Dapat dilihat dari judul artikel saya, tulisan ini akan membahas stranger eyes observation dengan objek observasinya adalah dua individu yang ada dalam mall tersebut. Keberadaan dua individu ini berada di tempat yang berbeda, namun mereka bersebelahan, hanya tertutup oleh dinding kaca pembatas.

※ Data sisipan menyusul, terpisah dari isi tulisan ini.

(* ===== verification/LinquScopeStack.v ===== *)
(** * LinquScopeStack: which tasks each open scope owns

    Models [src/src/runtime/linqu_scope.h] and [linqu_scope.cpp].  The ids of
    the tasks of all open scopes lie in one array; [scope_begins_] holds the
    position at which each scope starts.  [scope_end] walks the tasks of the
    innermost scope and drops the scope's reference on each; the callback
    [get_desc] of the code is the task ring's [get].

    The contract ([repr]): the arrays denote a stack of lists of task ids, the
    innermost first; [scope_begin] pushes an empty list, [add_task] appends to
    the top list and [scope_end] pops it, releasing every task on it. *)

From S2P Require Import Prelude Coordinate LinquTaskRing.

Record LinquScopeStack := mkScopeStack {
  scope_tasks_ : list Z;
  scope_tasks_size_ : Z;
  scope_begins_ : list Z;
  stack_top_ : Z;
  max_depth_ : Z;
}.

#[export] Instance set_scope_tasks_ : Setter scope_tasks_ := fun f s =>
  mkScopeStack (f (scope_tasks_ s)) (scope_tasks_size_ s) (scope_begins_ s) (stack_top_ s)
    (max_depth_ s).
#[export] Instance set_scope_tasks_size_ : Setter scope_tasks_size_ := fun f s =>
  mkScopeStack (scope_tasks_ s) (f (scope_tasks_size_ s)) (scope_begins_ s) (stack_top_ s)
    (max_depth_ s).
#[export] Instance set_scope_begins_ : Setter scope_begins_ := fun f s =>
  mkScopeStack (scope_tasks_ s) (scope_tasks_size_ s) (f (scope_begins_ s)) (stack_top_ s)
    (max_depth_ s).
#[export] Instance set_stack_top_ : Setter stack_top_ := fun f s =>
  mkScopeStack (scope_tasks_ s) (scope_tasks_size_ s) (scope_begins_ s) (f (stack_top_ s))
    (max_depth_ s).
#[export] Instance set_max_depth_ : Setter max_depth_ := fun f s =>
  mkScopeStack (scope_tasks_ s) (scope_tasks_size_ s) (scope_begins_ s) (stack_top_ s)
    (f (max_depth_ s)).

(** The default-constructed stack. *)
Definition empty_stack : LinquScopeStack := mkScopeStack [] 0 [] (-1) 0.

Definition init (max_depth max_tasks : Z) (s : LinquScopeStack) : LinquScopeStack :=
  mkScopeStack (resize (Z.to_nat max_tasks) 0 (scope_tasks_ s)) 0
    (resize (Z.to_nat max_depth) 0 (scope_begins_ s)) (-1) max_depth.

Definition reset (s : LinquScopeStack) : LinquScopeStack :=
  s <| scope_tasks_size_ := 0 |> <| stack_top_ := -1 |>.

Definition scope_begin (s : LinquScopeStack) : outcome LinquScopeStack :=
  let! top := i32_add (stack_top_ s) 1 in
  do! assert_that (top <? max_depth_ s) in
  let! begins := vec_set (scope_begins_ s) top (scope_tasks_size_ s) in
  Ok (s <| stack_top_ := top |> <| scope_begins_ := begins |>).

(** [desc->fanout_refcount++] *)
Definition bump_fanout_refcount (d : LinquTaskDescriptor) : LinquTaskDescriptor :=
  d <| fanout_refcount := u32 (fanout_refcount d + 1) |>.

(** The body of the loop of [scope_end]. *)
Definition release_one (tid : Z) (ring : LinquTaskRing) : outcome LinquTaskRing :=
  let! d := LinquTaskRing.get tid ring in
  if negb (task_freed d) then LinquTaskRing.upd tid bump_fanout_refcount ring else Ok ring.

(** [for (i = begin; i < scope_tasks_size_; i++)], [n] turns left. *)
Fixpoint release_loop (n : nat) (i : Z) (s : LinquScopeStack) (ring : LinquTaskRing)
    : outcome LinquTaskRing :=
  match n with
  | O => Ok ring
  | S n =>
      let! tid := vec_get (scope_tasks_ s) i in
      let! ring1 := release_one tid ring in
      release_loop n (i + 1) s ring1
  end.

 Individu yang pertama saya lihat adalah seorang perempuan muda yang mengenakan hijab, stripes cardigan, celana berwarna hitam, dan sepatu sneakers berwarna putih. Perempuan ini sedang duduk menyantap nasi dan ayam goreng bersama dua orang temannya. Mereka duduk di sebuah lounge  di dalam mall ini. Perempuan ini makan menggunakan plastik di tangannya sebagai sarung tangan, pun hal ini dilakukan oleh kedua orang temannya. Menurut saya, mereka menggunakan plastik sebagai sarung tangan karena mereka malas beranjak untuk cuci tangan di wastafel. Perempuan tersebut dan kedua temannya makan sambil membicarakan tugas-tugas kuliah yang tidak ada akhirnya. Mereka berkomunikasi dengan bahasa Indonesia campur Jawa. Obrolan ini juga diselingi dengan tawa dan candaan-candaan.

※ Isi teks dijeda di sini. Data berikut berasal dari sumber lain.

Lemma reclaim_ok idx m :
  wf m -> 0 <= idx < pool_size_ m -> reclaimable idx m ->
  exists m', reclaim idx m = Ok m' /\ wf m' /\ unlinked idx m' /\ same_shape m m' /\
    (forall i e', i <> idx -> zlookup (pool_ m') i = Some e' ->
       exists e, zlookup (pool_ m) i = Some e /\ same_binding e e').
Proof.
  intros Hwf Hi Hrec. destruct (zlookup_is_Some (pool_ m) idx) as [old Hold];
    [by rewrite (wf_pool _ Hwf)|].
  unfold reclaim. rewrite (proj2 (vec_get_Ok (pool_ m) idx old)) by done. bind_simpl.
  destruct (valid old) eqn:Hv.
  2:{ destruct Hrec as [(e & He & Hve)|Hu]; [congruence|]. exists m. split_and!; auto; [done|].
      intros i e' _ He'. by exists e'. }
  set (b := hash (tensor_handle old) m).
  destruct (wf_chain _ Hwf b) as (l & Hbc & Hnd & Hh); [apply hash_range; apply Hwf|].
  pose proof (wf_valid _ Hwf idx old l Hold Hv Hbc) as Hin.
  pose proof (wf_chain_length _ _ _ Hbc Hnd) as Hlen. destruct Hbc as (h & Hhd & Hl).
  apply list_elem_of_split in Hin as (l1 & l2 & ->).
  assert (Hi1 : idx ∉ l1 ++ l2).
  { apply NoDup_app in Hnd as (Hd1 & Hd2 & Hd3). apply NoDup_cons in Hd3 as [? _].
    specialize (Hd2 idx). set_solver. }
  rewrite (unlink_loop_ok _ idx (InBucket b) m h l1 l2 old);
    [|cbn; unfold vec_get; by rewrite Hhd|done|set_solver|rewrite length_app in Hlen; lia|done].
  destruct (write_last_link m b h l1 idx l2 old) as (m1 & -> & Hsh & Hold1 & Hb1 & Hbs & Hsame & Hlk);
    try done.
  bind_simpl. pose proof Hsh as (Hnb & Hps & Hth & Hne & Hla & Hlp & Hlb).
  pose proof (zlookup_Some_range _ _ _ Hold1) as Hir.
  rewrite (proj2 (vec_get_Ok _ _ old)) by done. bind_simpl.
  rewrite (proj2 (vec_set_Ok _ _ _ _)) by (split; [done|reflexivity]). bind_simpl.
  set (m' := m1 <| pool_ := _ |>). exists m'. split; [done|].
  assert (Hsh' : same_shape m m') by (unfold same_shape; cbn; by rewrite zlength_zinsert).
  assert (Hsame' : forall i e', i <> idx -> zlookup (pool_ m') i = Some e' ->
     exists e, zlookup (pool_ m) i = Some e /\ same_binding e e').
  { intros i e' Hne'. cbn. rewrite zlookup_zinsert_ne by done. apply Hsame. }
  enough (wf m' /\ unlinked idx m') as [? ?] by (split_and!; done).
  apply (wf_unlink m); auto.
  { intros e'. cbn. rewrite zlookup_zinsert_eq by done. by intros [= <-]. }
  intros b' l' Hbr' Hl' Hnd'. destruct (decide (b' = b)) as [->|Hbb].
  - exists (l1 ++ l2). split; [|split_and!; [by apply NoDup_app in Hnd as (? & ? & ?%NoDup_cons);
      apply NoDup_app; set_solver|done|]].
    + destruct Hb1 as (h1 & ? & Hl1). exists h1. split; [done|]. by apply linked_agree_off.
    + intros i Hii. rewrite (bucket_chain_det _ _ _ _ Hl' (ex_intro _ h (conj Hhd Hl))). set_solver.
  - destruct (wf_chain _ Hwf b' Hbr') as (l'' & Hbc'' & _ & Hh').
    rewrite (bucket_chain_det _ _ _ _ Hbc'' Hl') in Hh'. clear Hbc'' l''.
    assert (Hdis : forall i, i ∈ l' -> i ∉ l1 ++ idx :: l2).
    { intros i Hil' Hil. destruct Hl' as (h' & _ & Hl'). pose proof (linked_range _ _ _ _ Hl' Hil') as Hr.
      apply zlookup_is_Some in Hr as [e He]. apply Hbb. by rewrite <- (Hh' i e), <- (Hh i e). }
    exists l'. split; [|split_and!; [done|intros Hx; apply (Hdis idx Hx); set_solver|done]].
    destruct Hl' as (h' & Hh1 & Hl'). exists h'. split; [cbn; by rewrite Hbs|].
    apply linked_agree_off; [apply Hlk; [done|intros i Hx; specialize (Hdis i Hx); set_solver]|].
    intros Hx. apply (Hdis idx Hx). set_solver.
Qed.

(** ** [insert] *)

Lemma bucket_chain_relabel f m b l :
  (forall e, next_in_bucket (f e) = next_in_bucket e) ->
  bucket_chain (m <| pool_ := f <$> pool_ m |>) b l -> bucket_chain m b l.
Proof.
  intros Hn (hd & Hhd & Hl). exists hd. split; [done|]. cbn in Hl.
  eapply linked_agree; [exact Hl|]. intros i e Hi. rewrite zlookup_fmap.
  destruct (zlookup (pool_ m) i) as [e0|]; simpl; [|done]. intros [= <-]. eauto.
Qed.

(** The map after the new cell is written and linked in front of its bucket. *)
Definition pushed (idx handle tid head thead tslot n : Z) (out : bool) (m : LinquTensorMap) : LinquTensorMap :=
  m <| next_entry_ := n |>
    <| pool_ := zinsert idx (mkEntry handle tid head thead true out) (pool_ m) |>
    <| task_heads_ := zinsert tslot idx (task_heads_ m) |>
    <| buckets_ := zinsert (hash handle m) idx (buckets_ m) |>.

Section pushed.
Context (idx handle tid head thead tslot n : Z) (out : bool) (m : LinquTensorMap).
Context (Hwf : wf m) (Hu : unlinked idx m) (Hi : 0 <= idx < pool_size_ m).
Context (Hhd : zlookup (buckets_ m) (hash handle m) = Some head).

Let m' := pushed idx handle tid head thead tslot n out m.

Lemma pushed_chain b l :
  bucket_chain m b l -> bucket_chain m' b (if decide (b = hash handle m) then idx :: l else l).
Proof.
  intros Hl. pose proof (wf_pool _ Hwf) as Hpl. pose proof (wf_buckets _ Hwf) as Hbl.
  pose proof (Hu _ _ Hl) as Hni. case_decide as E.
  - assert (Hb : 0 <= hash handle m < num_buckets_ m) by (apply hash_range; apply Hwf).
    exists idx. rewrite E in *. split; [cbn; apply zlookup_zinsert_eq; lia|]. split; [done|].
    eexists. split; [cbn; apply zlookup_zinsert_eq; lia|]. cbn.
    destruct Hl as (h & Hh & Hl). simplify_eq. by apply linked_agree_off.
  - destruct Hl as (h & Hh & Hl). exists h. split; [cbn; by rewrite zlookup_zinsert_ne|].
    cbn. by apply linked_agree_off.
Qed.

Lemma pushed_unlinked j : unlinked j m -> j <> idx -> unlinked j m'.
Proof.
  intros Hj Hne b l' Hl'. assert (Hb : 0 <= b < num_buckets_ m).
  { destruct Hl' as (h & Hh%zlookup_Some_range & _). cbn in Hh. rewrite zlength_zinsert in Hh.
    by rewrite <- (wf_buckets _ Hwf). }
  destruct (wf_chain _ Hwf b Hb) as (l & Hl & _). rewrite (bucket_chain_det _ _ _ _ Hl' (pushed_chain b l Hl)).
  pose proof (Hj b l Hl). case_decide; [|done]. rewrite elem_of_cons. by intros [?|?].
Qed.

Lemma wf_pushed : 0 <= n -> wf m'.
Proof.
  intros Hn. pose proof Hwf as [? ? ? Hpl ? ? ? Hc Hva].
  constructor; cbn; rewrite ?zlength_zinsert; try done.
  - intros b Hbr. destruct (Hc b Hbr) as (l & Hl & Hnd & Hh).
    eexists. split; [by apply pushed_chain|]. split.
    { case_decide; [|done]. apply NoDup_cons. split; [by apply (Hu _ _ Hl)|done]. }
    intros i e Hil. rewrite zlookup_zinsert by lia. destruct (decide (idx = i)) as [->|E].
    + intros [= <-]. destruct (decide (b = hash handle m)) as [->|Hne]; [done|]. by destruct (Hu _ _ Hl).
    + intros He. apply (Hh i e); [|done]. case_decide; [|done]. set_solver.
  - intros i e l. rewrite zlookup_zinsert by lia. destruct (decide (idx = i)) as [<-|E].
    + intros [= <-] _ Hl. cbn in Hl. destruct (Hc (hash handle m)) as (l0 & Hl0 & _ & _); [by apply hash_range|].
      rewrite (bucket_chain_det _ _ _ _ Hl (pushed_chain _ _ Hl0)). rewrite decide_True by done. by left.
    + intros He Hv Hl. change (hash (tensor_handle e) m') with (hash (tensor_handle e) m) in Hl.
      destruct (Hc (hash (tensor_handle e) m)) as (l0 & Hl0 & _ & _); [by apply hash_range|].
      pose proof (Hva i e l0 He Hv Hl0) as Hil.
      rewrite (bucket_chain_det _ _ _ _ Hl (pushed_chain _ _ Hl0)). case_decide; [by right|done].
Qed.
End pushed.

(** The next cell can be reused: it holds a valid binding that this insertion
    does not itself expire, or it is in no chain. *)
Definition next_cell (m : LinquTensorMap) : Z := Z.rem (next_entry_ m) (pool_size_ m).

Definition reusable (handle tid : Z) (m : LinquTensorMap) : Prop :=
  (exists e, zlookup (pool_ m) (next_cell m) = Some e /\ valid e = true /\
     stale handle tid (last_task_alive_ m) e = false) \/ unlinked (next_cell m) m.

Lemma next_cell_range m : wf m -> 0 <= next_cell m < pool_size_ m.
Proof.
  intros Hwf. pose proof (wf_size _ Hwf). pose proof (wf_next _ Hwf). unfold next_cell.
  rewrite Z.rem_mod_nonneg by lia. apply Z.mod_pos_bound. lia.
Qed.

Lemma same_shape_relabel f m m2 :
  same_shape (m <| pool_ := f <$> pool_ m |>) m2 -> same_shape m m2.
Proof. unfold same_shape. cbn. rewrite zlength_fmap. tauto. Qed.

(** Once the cell is reclaimed the rest of [insert] cannot fail. *)
Lemma insert_push handle tid out m m2 head :
  wf m -> 0 <= tid -> next_entry_ m < 2 ^ 31 - 1 ->
  reclaim (next_cell m) (m <| pool_ := expire handle tid (last_task_alive_ m) <$> pool_ m |>) = Ok m2 ->
  same_shape m m2 -> zlookup (buckets_ m2) (hash handle m) = Some head ->
  exists thead, insert handle tid out m =
    Ok (pushed (next_cell m) handle tid head thead (Z.rem tid (pool_size_ m)) (next_entry_ m + 1) out m2).
Proof.
  intros Hwf Ht Hn Hrec (Hnb & Hps & Hth & Hne & _ & Hlp & Hlb) Hhead.
  pose proof (wf_size _ Hwf) as Hsz. pose proof (wf_next _ Hwf). pose proof (next_cell_range m Hwf) as Hi.
  pose proof (wf_pool _ Hwf) as Hpl. pose proof (zlookup_Some_range _ _ _ Hhead) as Hbr.
  unfold insert. rewrite remove_stale_ok by done. bind_simpl.
  rewrite i32_rem_ok by (cbn; lia). bind_simpl. cbn [next_entry_ pool_size_ setter set_pool_].
  fold (next_cell m). rewrite Hrec. bind_simpl. rewrite Hne. unfold i32_add.
  rewrite (proj2 (i32_range_spec _)) by (unfold_ints; lia). bind_simpl.
  rewrite (hash_num_buckets handle _ m) by (cbn; done). cbn [buckets_ pool_ task_heads_ pool_size_ setter set_next_entry_].
  rewrite (proj2 (vec_get_Ok _ _ head)) by done. bind_simpl. rewrite Hps, Hth, i32_rem_ok by lia. bind_simpl.
  assert (Hts : 0 <= Z.rem tid (pool_size_ m) < zlength (task_heads_ m)).
  { rewrite (wf_heads _ Hwf), Z.rem_mod_nonneg by lia. apply Z.mod_pos_bound. lia. }
  destruct (zlookup_is_Some _ _ Hts) as [thead Hthead]. exists thead.
  rewrite (proj2 (vec_get_Ok _ _ thead)) by done. bind_simpl.
  rewrite (proj2 (vec_set_Ok (pool_ m2) _ _ _)) by (split; [lia|reflexivity]). bind_simpl.
  rewrite (proj2 (vec_set_Ok (task_heads_ m) _ _ _)) by (split; [lia|reflexivity]). bind_simpl.
  rewrite (proj2 (vec_set_Ok (buckets_ m2) _ _ _)) by (split; [lia|reflexivity]). bind_simpl.
  unfold pushed. rewrite Hth, (hash_num_buckets handle m2 m) by done. done.
Qed.

(** [insert] on a well-formed map: the new binding sits in [next_cell], every
    other cell keeps its binding up to the expiry of stale ones. *)
Lemma insert_ok handle tid out m :
  wf m -> 0 <= tid -> next_entry_ m < 2 ^ 31 - 1 -> reusable handle tid m ->
  exists m', insert handle tid out m = Ok m' /\ wf m' /\
    next_entry_ m' = next_entry_ m + 1 /\ last_task_alive_ m' = last_task_alive_ m /\
    num_buckets_ m' = num_buckets_ m /\ pool_size_ m' = pool_size_ m /\
    (exists e', zlookup (pool_ m') (next_cell m) = Some e' /\ tensor_handle e' = handle /\
       producer_task_id e' = tid /\ valid e' = true) /\
    (forall i e, i <> next_cell m -> zlookup (pool_ m) i = Some e ->
       exists e', zlookup (pool_ m') i = Some e' /\
         same_binding (expire handle tid (last_task_alive_ m) e) e').
Proof.
  intros Hwf Ht Hn Hr. pose proof (next_cell_range m Hwf) as Hi. pose proof (wf_next _ Hwf).
  set (f := expire handle tid (last_task_alive_ m)).
  assert (Hwf1 : wf (m <| pool_ := f <$> pool_ m |>)).
  { apply wf_relabel; [apply expire_next|apply expire_handle| |done].
    intros e He. by apply (proj1 (expire_valid _ _ _ _)) in He as [? _]. }
  destruct (reclaim_ok (next_cell m) _ Hwf1 Hi) as (m2 & Hrec & Hwf2 & Hu2 & Hsh%same_shape_relabel & Hsame).
  { destruct Hr as [(e & He & Hv & Hs)|Hu].
    - left. exists (f e). split; [cbn; by rewrite zlookup_fmap, He|]. by apply expire_valid.
    - right. intros b l Hl. apply (Hu b). eapply bucket_chain_relabel; [|exact Hl].
      apply expire_next. }
  pose proof Hsh as (Hnb & Hps & _ & _ & Hla & Hlp & Hlb). pose proof (wf_pool _ Hwf) as Hpl.
  destruct (zlookup_is_Some (buckets_ m2) (hash handle m)) as [head Hhead].
  { rewrite Hlb, (wf_buckets _ Hwf). apply hash_range; apply Hwf. }
  destruct (insert_push handle tid out m m2 head) as [thead ->]; try done.
  eexists. split; [reflexivity|]. split.
  { apply wf_pushed; try done; try lia. by rewrite (hash_num_buckets handle m2 m). }
  cbn. split_and!; try done.
  - eexists. split; [apply zlookup_zinsert_eq; lia|]. done.
  - intros i e Hne' He. rewrite zlookup_zinsert_ne by done.
    pose proof (zlookup_Some_range _ _ _ He) as Hir.
    destruct (zlookup_is_Some (pool_ m2) i) as [e2 He2]; [by rewrite Hlp|].
    exists e2. split; [done|]. destruct (Hsame i e2) as (e1 & He1 & Hsb); [done|done|].
    cbn in He1. rewrite zlookup_fmap, He in He1. by injection He1 as <-.
Qed.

Berikutnya, individu kedua yang saya lihat yaitu seorang perempuan muda yang sedang menikmati sushi di sebuah restoran mewah bersama tiga orang temannya. Perempuan ini mengenakan hijab dengan semacam hiasan di hijabnya, gamis bermerek, jam tangan mewah, dan tas bermerek. Teman-temannya pun menggunakan pakaian dan aksesoris yang sama. Mereka berkomunikasi dengan bahasa Indonesia campur Inggris. Sebelum menyantap sushi, mereka sibuk berfoto ria dahulu, karena mungkin untuk bahan konten mereka. Saya rasa, mereka ini adalah sekelompok selebgram atau influencer di sebuah media sosial.

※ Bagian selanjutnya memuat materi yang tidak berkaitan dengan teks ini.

(* ===== verification/Scan.v ===== *)
(** * Numbers read from text

    The integer conversions of [sscanf] and [fscanf] ([%u], [%d]): white space,
    a sign, digits.  A value outside the range of the type is undefined
    behaviour.  [core/coordinate_mapper.h] and the reader kernel of
    [src/examples/dfs_sum_test] use them. *)

From S2P Require Import Prelude Coordinate Paths Json.

(** The digits at the beginning: their value and the rest. *)
Fixpoint take_digits (acc : Z) (s : string) : Z * string :=
  match s with
  | String c s' => if is_digit c then take_digits (10 * acc + digit_val c) s' else (acc, s)
  | EmptyString => (acc, s)
  end.

Definition starts_digit (s : string) : bool := match s with String c _ => is_digit c | EmptyString => false end.

Definition take_sign (s : string) : Z * string :=
  match s with
  | String "-"%char t => (-1, t)
  | String "+"%char t => (1, t)
  | t => (1, t)
  end.

(** One conversion to a type that holds the values from [lo] up to [hi]: the
    value and the rest, [None] when there is no number. *)
Definition scan_int (lo hi : Z) (s : string) : outcome (option (Z * string)) :=
  let '(sign, t) := take_sign (skip_space s) in
  if negb (starts_digit t) then Ok None else
  let '(v, rest) := take_digits 0 t in
  if (lo <=? sign * v) && (sign * v <? hi) then Ok (Some (sign * v, rest)) else Fault SignedOverflow.

Definition scan_u : string -> outcome (option (Z * string)) := scan_int 0 (2 ^ 32).
Definition scan_d : string -> outcome (option (Z * string)) := scan_int (- 2 ^ 31) (2 ^ 31).

(** ** Reading what was printed *)
Lemma take_digits_eq ds t acc :
  all_digits ds = true -> stops t = true -> take_digits acc (ds +:+ t) = (parse_digits acc ds, t).
Proof.
  revert acc. induction ds as [|c ds IH]; intros acc Hd Ht.
  - destruct t as [|c t]; [done|]. cbn in Ht. change ("" +:+ String c t) with (String c t). cbn [take_digits parse_digits].
    by destruct (is_digit c).
  - cbn [all_digits] in Hd. apply andb_true_iff in Hd as [Hc Hd].
    change (String c ds +:+ t) with (String c (ds +:+ t)). cbn [take_digits parse_digits]. rewrite Hc. by apply IH.
Qed.

Lemma printed_digits v t :
  0 <= v -> stops t = true ->
  starts_digit (std_to_string v +:+ t) = true /\ take_digits 0 (std_to_string v +:+ t) = (v, t).
Proof.
  intros Hv Ht. pose proof (all_digits_std_to_string v) as Hd. rewrite take_digits_eq by done.
  rewrite parse_std_to_string by lia. split; [|done].
  destruct (std_to_string v) as [|c s] eqn:E; [by destruct (std_to_string_nonempty v)|].
  cbn [all_digits] in Hd. by apply andb_true_iff in Hd as [Hc _].
Qed.

Lemma no_sign s : starts_digit s = true -> take_sign (skip_space s) = (1, s).
Proof.
  destruct s as [|c s]; [done|]. cbn [starts_digit skip_space]. intros Hc.
  destruct (digit_not_special c Hc) as (-> & _ & _). clear -Hc. by destruct c as [[] [] [] [] [] [] [] []].
Qed.

Lemma scan_printed lo hi v t :
  lo <= v < hi -> stops t = true -> scan_int lo hi (show_int v +:+ t) = Ok (Some (v, t)).
Proof.
  intros Hv Ht. unfold scan_int, show_int. destruct (Z.ltb_spec v 0) as [Hn|Hn].
  - destruct (printed_digits (- v) t ltac:(lia) Ht) as [Hs Hd].
    change (take_sign (skip_space (("-" +:+ std_to_string (- v)) +:+ t))) with (-1, std_to_string (- v) +:+ t).
    cbv iota beta zeta. rewrite Hs, Hd. cbn [negb]. replace (-1 * - v) with v by lia.
    by rewrite (proj2 (Z.leb_le lo v)), (proj2 (Z.ltb_lt v hi)) by lia.
  - destruct (printed_digits v t Hn Ht) as [Hs Hd]. rewrite no_sign, Hs, Hd by done. cbn [negb]. rewrite Z.mul_1_l.
    by rewrite (proj2 (Z.leb_le lo v)), (proj2 (Z.ltb_lt v hi)) by lia.
Qed.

Dari observasi yang telah saya lakukan, dua individu tersebut berinteraksi dengan teman-temannya dalam konteks yang sangat berbeda. Perempuan pertama, yang sedak duduk bersama teman-temannya sambil makan nasi dan ayam goreng menunjukkan interaksi yang santai dan akrab. Mereka menggunakan bahasa Indonesia campur Jawa dan saling bercanda yang menunjukkan keakraban satu sama lain. Mereka berinteraksi berdasarkan kesamaan nasib atau situasi yang sedang dialami, yakni beratnya tugas-tugas kuliah.
 Di sisi lain, perempuan kedua dan teman-temannya yang menikmati sushi di sebuah resto mewah, menunjukkan interaksi yang lebih formal dan mungkin lebih berfokus pada penampilan. Mereka sibuk berfoto ria sebelum makan, yang menandakan bahwa perhatian mereka terhadap konten media sosial itu cukup besar. Interaksi mereka atau berkumpulnya mereka mungkin didasarkan pada status sosial juga pekerjaan yang sama sebagai konten kreator di sebah media sosial.
Kedua individu ini bertindak sesuai dengan peran mall sebagai tempat berkumpul yang inklusif dan simbol status sosial. Hanya saja perbedaanya terletak pada gaya hidup yang mereka jalani. Satunya menjalani gaya hidup yang sederhana dan simple, satunya lagi menjalani gaya hidup yang mewah dan cukup fancy.